* Exercise description:
Copy out, from the data below, each line in which the word "reader" occurs.
------------
(** * wslbridge backend: control-packet reader and I/O loop

    A shallow embedding of [common/SocketIo.h] and
    [backend/wslbridge-backend.cc], followed by the properties of the
    control-packet reader, of the credit window and of the supervisor.

    Conventions.
    - Machine integers are [Z] with the wrap-around written out: [size_t]
      reduces modulo 2^64, [int32_t] is the two's complement reduction to
      32 bits.  The target is Linux/x86-64 (the backend uses [forkpty]):
      [int] is 32 bits wide, [size_t] and [ssize_t] are 64 bits wide, memory
      is little-endian.
    - [assert] is active (no [NDEBUG]): a failing assertion writes its
      message to standard error and aborts the process.
    - Results of system calls are inputs of the model.  The program leaves
      the disposition of every signal as it is at the start: a [write] that
      raises SIGPIPE ends the process. *)

From Stdlib Require Import String Ascii.
From Stdlib Require Import ZArith List Lia Bool.
From Stdlib.Strings Require Import Byte.
From Stdlib Require Import DecimalString.
Import ListNotations.
Open Scope Z_scope.

(* ================================================================= *)
(** * common/SocketIo.h *)

Module SocketIo.

(** ** Integer types *)

Definition size_t (x : Z) : Z := x mod 2 ^ 64.
Definition int32_t (x : Z) : Z := (x + 2 ^ 31) mod 2 ^ 32 - 2 ^ 31.
Definition uint16_t (x : Z) : Z := x mod 2 ^ 16.
Definition uint32_t (x : Z) : Z := x mod 2 ^ 32.
Definition INT32_MAX : Z := 2 ^ 31 - 1.

(** ** Records of the header *)

Record TermSize := { cols : Z; rows : Z }.

(** [TermSize::operator==] and [operator!=]. *)
Definition TermSize_eq (a o : TermSize) : bool :=
  (cols a =? cols o) && (rows a =? rows o).
Definition TermSize_ne (a o : TermSize) : bool := negb (TermSize_eq a o).

Record WindowParams := {
  size : Z;       (* Maximum number of bytes in flight. *)
  threshold : Z   (* Minimum remaining window to initiate I/O. *)
}.

(** [enum class Type { SetSize, IncreaseWindow, ChildExitStatus }]: the
    enumerators are 0, 1 and 2 and the underlying type is [int]; a value read
    from the wire can be any [int]. *)
Definition SetSize : Z := 0.
Definition IncreaseWindow : Z := 1.
Definition ChildExitStatus : Z := 2.

(** [struct Packet]: the tag and the four bytes of the union [u], kept as the
    little-endian word they form. *)
Record Packet := { type : Z; u : Z }.

(** Members of the union. *)
Definition termSize (p : Packet) : TermSize :=
  {| cols := uint16_t (u p); rows := uint16_t (u p / 2 ^ 16) |}.
Definition windowAmount (p : Packet) : Z := int32_t (u p).
Definition exitStatus (p : Packet) : Z := int32_t (u p).

Definition sizeof_Packet : Z := 8.
(** [std::array<Packet, 256> buf]. *)
Definition sizeof_buf : Z := 256 * sizeof_Packet.

(** ** Raw memory *)

(** The unsigned little-endian value of a run of bytes. *)
Fixpoint le (bs : list byte) : Z :=
  match bs with
  | [] => 0
  | b :: bs' => Z.of_N (Byte.to_N b) + 256 * le bs'
  end.

(** [sub l off n]: the [n] bytes of [l] from offset [off]. *)
Definition sub (l : list byte) (off n : Z) : list byte :=
  firstn (Z.to_nat n) (skipn (Z.to_nat off) l).

(** [store l off data]: [l] with [data] written at offset [off]. *)
Definition store (l : list byte) (off : Z) (data : list byte) : list byte :=
  firstn (Z.to_nat off) l ++ data
    ++ skipn (Z.to_nat off + length data) l.

(** The [Packet] that eight bytes of memory hold. *)
Definition decode (raw : list byte) : Packet :=
  {| type := int32_t (le (firstn 4 raw));
     u := le (firstn 4 (skipn 4 raw)) |}.

(** [buf[i]] read through the [std::array<Packet, 256>] view of the bytes. *)
Definition packetAt (bufRaw : list byte) (i : Z) : Packet :=
  decode (sub bufRaw (i * sizeof_Packet) sizeof_Packet).

(** ** System calls *)

(** Modelled from the spec: [readRestarting] is declared in this header and
    defined in a file that is not at hand.  It invokes the OS read, retries
    when a signal interrupts it, and returns what the read returned: the
    number of bytes stored, zero at end of file, a negative value on any
    other error.  [Got data] stored [data] at the pointer and returned its
    length, [Err] returned -1. *)
Inductive ReadResult := Got (data : list byte) | Err.

Definition amtOf (r : ReadResult) : Z :=
  match r with Got data => Z.of_nat (length data) | Err => -1 end.

Definition dataOf (r : ReadResult) : list byte :=
  match r with Got data => data | Err => [] end.

(** [read] never returns more than [count] bytes. *)
Definition readPossible (count : Z) (r : ReadResult) : bool :=
  amtOf r <=? count.

(** ** How a call can end *)

(** The ways the process stops: [exit(code)], or [abort()] from a failed
    assertion. *)
Inductive Stop := ExitCode (code : Z) | SigAbort.

(** The outcome of a handler call [void packetHandlerFunc(T*, const Packet&)]:
    it returns with the user object updated, or stops the process. *)
Inductive Handled (T : Type) := Returned (t : T) | Stopped (s : Stop).
Arguments Returned {T} t.
Arguments Stopped {T} s.

(** The outcome of [void readFailure()]. *)
Inductive Hook := HookReturns | HookStops (s : Stop).
(** ** The further theorems at work *)

(** Two tools named [add]: the one registered first runs. *)
Lemma execute_runs_first_registered_witness :
  _execute_action (Demo.action_for "add")
    (Demo.start (Demo.agent 3 None None [Demo.add; Demo.broken "add"]))
  = (Ok (PDict [("type", PStr "tool_execution");
                ("tool_name", PStr "add");
                ("parameters", PDict [("a", PInt 3); ("b", PInt 4)]);
                ("result", PInt 7);
                ("success", PBool true)]),
     Demo.start (Demo.agent 3 None None [Demo.add; Demo.broken "add"]),
     [EvTool "add" [("a", PInt 3); ("b", PInt 4)] (Ok (PInt 7))]).
Proof.
  apply (execute_runs_first_registered (Demo.action_for "add")
           (Demo.start (Demo.agent 3 None None [Demo.add; Demo.broken "add"]))
           [] Demo.add [Demo.broken "add"] (PInt 7) 0%nat).
  - simpl. discriminate.
  - reflexivity.
  - reflexivity.
  - intros t [].
  - reflexivity.
Defined.


(** Adding with only [a] given: [b] counts as [0.0]. *)
Lemma math_tools_default_operands_witness :
  Tool.execute (AddTool DemoTools.ops) [("a", PInt 3)] 0%nat
  = (Ok (PFloat (inject_Z 3 + 0)), 0%nat).
Proof.
  destruct (math_tools_default_operands DemoTools.ops [("a", PInt 3)] 0%nat
              eq_refl) as [H _].
  exact H.
Defined.


(** Posting without a connection. *)
Lemma twitter_failure_reported_as_success_witness :
  exists inner,
    result_of
      (_execute_action
         (DemoTools.action "creation_of_a_post" [("text", PStr "hello")])
         (Demo.start
            (Demo.agent 3 None None
               [twitter_tool DemoTools.offline DemoTools.post])))
    = Ok (PDict [("type", PStr "tool_execution");
                 ("tool_name", PStr "creation_of_a_post");
                 ("parameters", PDict [("text", PStr "hello")]);
                 ("result", PDict inner);
                 ("success", PBool true)]) /\
    dict_get "success" inner = Some (PBool false).
Proof.
  destruct (twitter_failure_reported_as_success DemoTools.offline
              (DemoTools.action "creation_of_a_post"
                 [("text", PStr "hello")])
              (Demo.start
                 (Demo.agent 3 None None
                    [twitter_tool DemoTools.offline DemoTools.post]))
              DemoTools.post)
    as (inner & w & Hx & Hfail).
  - simpl. discriminate.
  - reflexivity.
  - reflexivity.
  - exists inner. rewrite Hx. split; [reflexivity |].
    destruct (Hfail {| exc_class := "ConnectionError"; exc_str := "offline" |}
                0%nat eq_refl) as [_ ->].
    reflexivity.
Defined.

(** A run under an output schema returns what the model gave. *)
Lemma schema_final_result_witness :
  let o := process (Demo.env 1 "add") "3+4"
             (Demo.start (Demo.agent 10 (Some "MathResult") None [Demo.add])) in
  exists input parent,
    final_calls (log_of o)
    = [EvCall "generate_final_result" input "MathResult" parent
         (Ok (PDict [("summary", PStr "done")]))].
Proof.
  intros o.
  destruct (schema_final_result (Demo.env 1 "add") "3+4"
              (Demo.start
                 (Demo.agent 10 (Some "MathResult") None [Demo.add]))
              "MathResult" eq_refl) as [H _].
  destruct (H (PDict [("summary", PStr "done")])) as (achieved & trace_id & _ & _ & Hc).
  - vm_compute. reflexivity.
  - eexists _, _. exact Hc.
Defined.

(** What [print_status] prints for the scenario of the specification. *)
Lemma print_status_during_a_run_witness :
  print_status (fun line out => out ++ [line]) (fun _ => "?") "goal_start"
    (PDict [("goal", PStr "3+4"); ("agent_name", PStr "MathAgent");
            ("available_tools", PList [PStr "add"])]) []
  = (Ok tt, ["Agent: MathAgent"; "Goal: 3+4"]).
Proof.
  apply (print_status_during_a_run (Demo.env 1 "add")
           (fun line out => out ++ [line]) (fun _ => "?") "3+4"
           (Demo.start (Demo.agent 10 None None [Demo.add]))).
  vm_compute. right. left. reflexivity.
Defined.
(** The TypeError a property read on [null] raises. *)
Definition null_read_TypeError (prop : string) : exn :=
  Exn "TypeError" ("Cannot read properties of null (reading '" +:+ prop +:+ "')").

(** ToBoolean on a JSON value. *)
Definition truthy (v : json) : bool :=
  match v with
  | JNull => false
  | JBool b => b
  | JNum n => negb (n =? 0)%Z
  | JStr s => negb (String.eqb s "")
  | JArr _ => true
  | JObj _ => true
  end.

Fixpoint props_get (props : list (string * json)) (k : string) : option json :=
  match props with
  | [] => None
  | (k', v) :: rest => if String.eqb k' k then Some v else props_get rest k
  end.

(** [obj[k] = v]: overwrite in place when [k] is an own property, append a new
    property otherwise. *)
Fixpoint props_set (props : list (string * json)) (k : string) (v : json)
  : list (string * json) :=
  match props with
  | [] => [(k, v)]
  | (k', v') :: rest =>
      if String.eqb k' k then (k, v) :: rest else (k', v') :: props_set rest k v
  end.

(** [data.k] for a decoded JSON value: [Some None] is [undefined], [None] is
    the TypeError raised for [null].  Primitives and arrays have no own or
    inherited property of the names used by this program. *)
Definition js_get (data : json) (k : string) : option (option json) :=
  match data with
  | JNull => None
  | JObj props => Some (props_get props k)
  | _ => Some None
  end.

(** [data.k = v] on an object; the program assigns only after a truthy read of
    the same property, which only an object can give. *)
Definition js_set (data : json) (k : string) (v : json) : json :=
  match data with
  | JObj props => JObj (props_set props k v)
  | other => other
  end.

(* ===================================================================== *)
(** ** The host: configuration, network and Date *)
(* ===================================================================== *)

(** A settled [Response]: the status code and what [response.json()] settles
    to (a rejection when the body is not JSON). *)
Record Response : Type := mkResponse {
  status : Z;
  json_result : exn + json
}.

(** [response.ok]: the status is in the range 200-299. *)
Definition ok (r : Response) : bool := (200 <=? status r) && (status r <=? 299).

(** What [await fetch(url)] settles to: a rejection (transport failure) or a
    response. *)
Inductive FetchOutcome : Type :=
  | Rejects (e : exn)
  | Resolves (r : Response).

(** Everything the fetchers read from outside.
    - [number] is the type of JavaScript numbers and [Number_toString n] the
      text [`${n}`] of a number in a template literal;
    - [VITE_API_URL] is [import.meta.env.VITE_API_URL] ([None] when unset);
    - [network] answers a [fetch(url)];
    - [Date_new v] is what [new Date(v)] does: it throws ([inl], the
      conversion of an object to a primitive can fail), or it returns a date
      ([inr]) whose time value is [Some t], or [None] when
      [isNaN(date.getTime())];
    - [toLocaleTimeString t] is [date.toLocaleTimeString()]. *)
Record Host : Type := mkHost {
  number : Type;
  Number_toString : number -> string;
  VITE_API_URL : option string;
  network : string -> FetchOutcome;
  Date_new : json -> exn + option Z;
  toLocaleTimeString : Z -> string
}.

(* ===================================================================== *)
(** ** Async functions: an effect trace and a result or an exception *)
(* ===================================================================== *)

Inductive Effect : Type :=
  | ConsoleLog (msg : string) (args : list json)
  | ConsoleWarn (msg : string) (args : list json)
  | Fetch (url : string).

(** An async function run to completion: the effects it adds to the trace (in
    program order), and the value its promise resolves with or the exception
    it rejects with. *)
Definition Async (A : Type) : Type := list Effect -> list Effect * (exn + A).

Definition ret {A} (a : A) : Async A := fun tr => (tr, inr a).
Definition throw {A} (e : exn) : Async A := fun tr => (tr, inl e).
Definition bind {A B} (m : Async A) (k : A -> Async B) : Async B :=
  fun tr =>
    match m tr with
    | (tr', inl e) => (tr', inl e)
    | (tr', inr a) => k a tr'
    end.
Definition emit (ev : Effect) : Async unit := fun tr => (tr ++ [ev], inr tt).

Declare Scope async_scope.
Delimit Scope async_scope with async.
Notation "x ← y ; z" := (bind y (fun x => z))
  (at level 20, y at level 100, z at level 200) : async_scope.
Notation "x ;; z" := (bind x (fun _ => z))
  (at level 100, z at level 200, right associativity) : async_scope.

(** Run from an empty trace. *)
Definition run {A} (m : Async A) : list Effect * (exn + A) := m [].
Definition effects {A} (m : Async A) : list Effect := fst (run m).
Definition outcome {A} (m : Async A) : exn + A := snd (run m).

(** The urls the run asked the network for, in order. *)
Fixpoint fetched_urls (tr : list Effect) : list string :=
  match tr with
  | [] => []
  | Fetch url :: rest => url :: fetched_urls rest
  | _ :: rest => fetched_urls rest
  end.

(** The [console.warn] calls of the run. *)
Fixpoint warnings (tr : list Effect) : list (string * list json) :=
  match tr with
  | [] => []
  | ConsoleWarn msg args :: rest => (msg, args) :: warnings rest
  | _ :: rest => warnings rest
  end.

Section Fetchers.
Context (h : Host).
Local Open Scope async_scope.

Definition console_log (msg : string) (args : list json) : Async unit :=
  emit (ConsoleLog msg args).
Definition console_warn (msg : string) (args : list json) : Async unit :=
  emit (ConsoleWarn msg args).

(** [await fetch(url)]. *)
Definition await_fetch (url : string) : Async Response :=
  emit (Fetch url) ;;
  match network h url with
  | Rejects e => throw e
  | Resolves r => ret r
  end.

(** [await response.json()]. *)
Definition await_json (r : Response) : Async json :=
  match json_result r with
  | inl e => throw e
  | inr v => ret v
  end.

(** A property read in expression position. *)
Definition read_prop (data : json) (k : string) : Async (option json) :=
  match js_get data k with
  | None => throw (null_read_TypeError k)
  | Some v => ret v
  end.

(** [import.meta.env.VITE_API_URL || "http://localhost:3000"]: the default
    is taken when the variable is undefined or the empty string. *)
Definition apiUrl : string :=
  match VITE_API_URL h with
  | Some u => if String.eqb u "" then "http://localhost:3000" else u
  | None => "http://localhost:3000"
  end.
Lemma of_Z_min (a b : Z) :
  0 <= a < 2 ^ 53 -> 0 <= b < 2 ^ 53 ->
  Js.Math_min (Js.of_Z a) (Js.of_Z b) = Js.of_Z (Z.min a b).
Proof.
  intros Ha Hb. unfold Js.Math_min.
  destruct (of_Z_value a ltac:(lia)) as [Fa _].
  destruct (of_Z_value b ltac:(lia)) as [Fb _].
  rewrite (finite_not_nan _ Fa), (finite_not_nan _ Fb). cbn [orb].
  rewrite !of_Z_ltb by lia.
  destruct (Z.ltb_spec a b); [f_equal; lia|].
  destruct (Z.ltb_spec b a); [f_equal; lia|].
  assert (a = b) as -> by lia. rewrite Z.min_id.
  destruct (get_sign (Js.of_Z b)); reflexivity.
Qed.

(** The integer part of a positive number, read off its value. *)
Lemma floor_value (x : float) (q : Z) :
  finite x -> (0 < value x)%R -> 0 <= q < 2 ^ 53 ->
  (IZR q <= value x < IZR q + 1)%R ->
  Js.Math_floor x = Js.of_Z q.
Proof.
  intros F P Hq B.
  destruct (positive_finite x F P) as (m & e & E).
  unfold Js.Math_floor. rewrite E.
  unfold value in B, P. rewrite E, SF2R_finite in B, P.
  destruct (Z.leb_spec 0 e) as [He|He].
  - (* an integer already *)
    assert (V : F2R (Zpos m) e = IZR (Zpos m * 2 ^ e)).
    { unfold F2R. rewrite bpow_IZR by exact He. now rewrite mult_IZR. }
    rewrite V in B.
    assert (Zpos m * 2 ^ e = q).
    { destruct B as [B1 B2]. apply le_IZR in B1.
      rewrite <- plus_IZR in B2. apply lt_IZR in B2. lia. }
    destruct (of_Z_value q ltac:(lia)) as [Fq Vq].
    apply value_inj; try assumption.
    + rewrite Vq. unfold value. rewrite E, SF2R_finite, V. now f_equal.
    + unfold value. rewrite E, SF2R_finite. lra.
  - pose proof (F2R_floor (Zpos m) (- e) ltac:(lia)) as Fl.
    rewrite Z.opp_involutive in Fl.
    f_equal.
    assert (IZR (Zpos m / 2 ^ (- e)) < IZR q + 1)%R by lra.
    assert (IZR q < IZR (Zpos m / 2 ^ (- e)) + 1)%R by lra.
    rewrite <- plus_IZR in *.
    assert (Zpos m / 2 ^ (- e) < q + 1) by (apply lt_IZR; assumption).
    assert (q < Zpos m / 2 ^ (- e) + 1) by (apply lt_IZR; assumption).
    lia.
Qed.

(** The least integer above a positive number, read off its value. *)
Lemma ceil_value (x : float) (q : Z) :
  finite x -> (0 < value x)%R -> 0 < q < 2 ^ 53 ->
  (IZR q - 1 < value x <= IZR q)%R ->
  Js.Math_ceil x = Js.of_Z q.
Proof.
  intros F P Hq B.
  destruct (positive_finite x F P) as (m & e & E).
  unfold Js.Math_ceil. rewrite E.
  unfold value in B, P. rewrite E, SF2R_finite in B, P.
  destruct (Z.leb_spec 0 e) as [He|He].
  - assert (V : F2R (Zpos m) e = IZR (Zpos m * 2 ^ e)).
    { unfold F2R. rewrite bpow_IZR by exact He. now rewrite mult_IZR. }
    rewrite V in B.
    assert (Zpos m * 2 ^ e = q).
    { destruct B as [B1 B2]. apply le_IZR in B2.
      rewrite <- minus_IZR in B1. apply lt_IZR in B1. lia. }
    destruct (of_Z_value q ltac:(lia)) as [Fq Vq].
    apply value_inj; try assumption.
    + rewrite Vq. unfold value. rewrite E, SF2R_finite, V. now f_equal.
    + unfold value. rewrite E, SF2R_finite. lra.
  - pose proof (F2R_floor (Zpos m) (- e) ltac:(lia)) as Fl.
    rewrite Z.opp_involutive in Fl.
    f_equal.
    set (k := 2 ^ (- e)) in *.
    assert (Hk : 0 < k) by (apply Z.pow_pos_nonneg; lia).
    pose proof (Z.div_mod (Zpos m) k ltac:(lia)) as Dm.
    pose proof (Z.mod_pos_bound (Zpos m) k Hk) as Mb.
    destruct (Z.eqb_spec (Zpos m mod k) 0) as [R0|Rn].
    + (* the number is the integer [m / k] *)
      assert (V : F2R (Zpos m) e = IZR (Zpos m / k)).
      { replace (Zpos m) with (Zpos m / k * 2 ^ (- e)) at 1 by (fold k; lia).
        pose proof (F2R_int (Zpos m / k) (- e) ltac:(lia)) as Fi.
        rewrite Z.opp_involutive in Fi. exact Fi. }
      rewrite V in B. destruct B as [B1 B2]. apply le_IZR in B2.
      rewrite <- minus_IZR in B1. apply lt_IZR in B1. lia.
    + (* strictly between [m / k] and [m / k + 1] *)
      assert (V : (IZR (Zpos m / k) < F2R (Zpos m) e)%R).
      { pose proof (F2R_int (Zpos m / k) (- e) ltac:(lia)) as Fi.
        rewrite Z.opp_involutive in Fi. rewrite <- Fi.
        apply F2R_lt. fold k. lia. }
      assert (IZR (Zpos m / k) < IZR q)%R by lra.
      assert (IZR q - 1 < IZR (Zpos m / k) + 1)%R by lra.
      rewrite <- plus_IZR, <- minus_IZR in *.
      assert (Zpos m / k < q) by (apply lt_IZR; assumption).
      assert (q - 1 < Zpos m / k + 1) by (apply lt_IZR; assumption).
      lia.
Qed.

(** The quotient of two integers as a real number, between two fractions
    with a power of two below. *)
Lemma IZR_div_le_F2R (a b M j : Z) :
  0 < b -> 0 <= j -> a * 2 ^ j <= M * b ->
  (IZR a / IZR b <= F2R M (- j))%R.
Proof.
  intros Hb Hj H.
  assert (Hb' : (0 < IZR b)%R) by (apply IZR_lt; lia).
  assert (Hp : (0 < IZR (2 ^ j))%R)
    by (apply IZR_lt; apply Z.pow_pos_nonneg; lia).
  assert (E : F2R M (- j) = (IZR M / IZR (2 ^ j))%R).
  { unfold F2R, bpow. rewrite <- (bpow_IZR j Hj). unfold bpow.
    rewrite powerRZ_neg'. reflexivity. }
  rewrite E. apply IZR_le in H. rewrite !mult_IZR in H.
  replace (IZR a / IZR b)%R
    with (IZR a * IZR (2 ^ j) * / (IZR b * IZR (2 ^ j)))%R by (field; lra).
  replace (IZR M / IZR (2 ^ j))%R
    with (IZR M * IZR b * / (IZR b * IZR (2 ^ j)))%R by (field; lra).
  apply Rmult_le_compat_r; [|exact H].
  left. apply Rinv_0_lt_compat. nra.
Qed.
------------
* Exercise result:
(** * wslbridge backend: control-packet reader and I/O loop
    control-packet reader, of the credit window and of the supervisor.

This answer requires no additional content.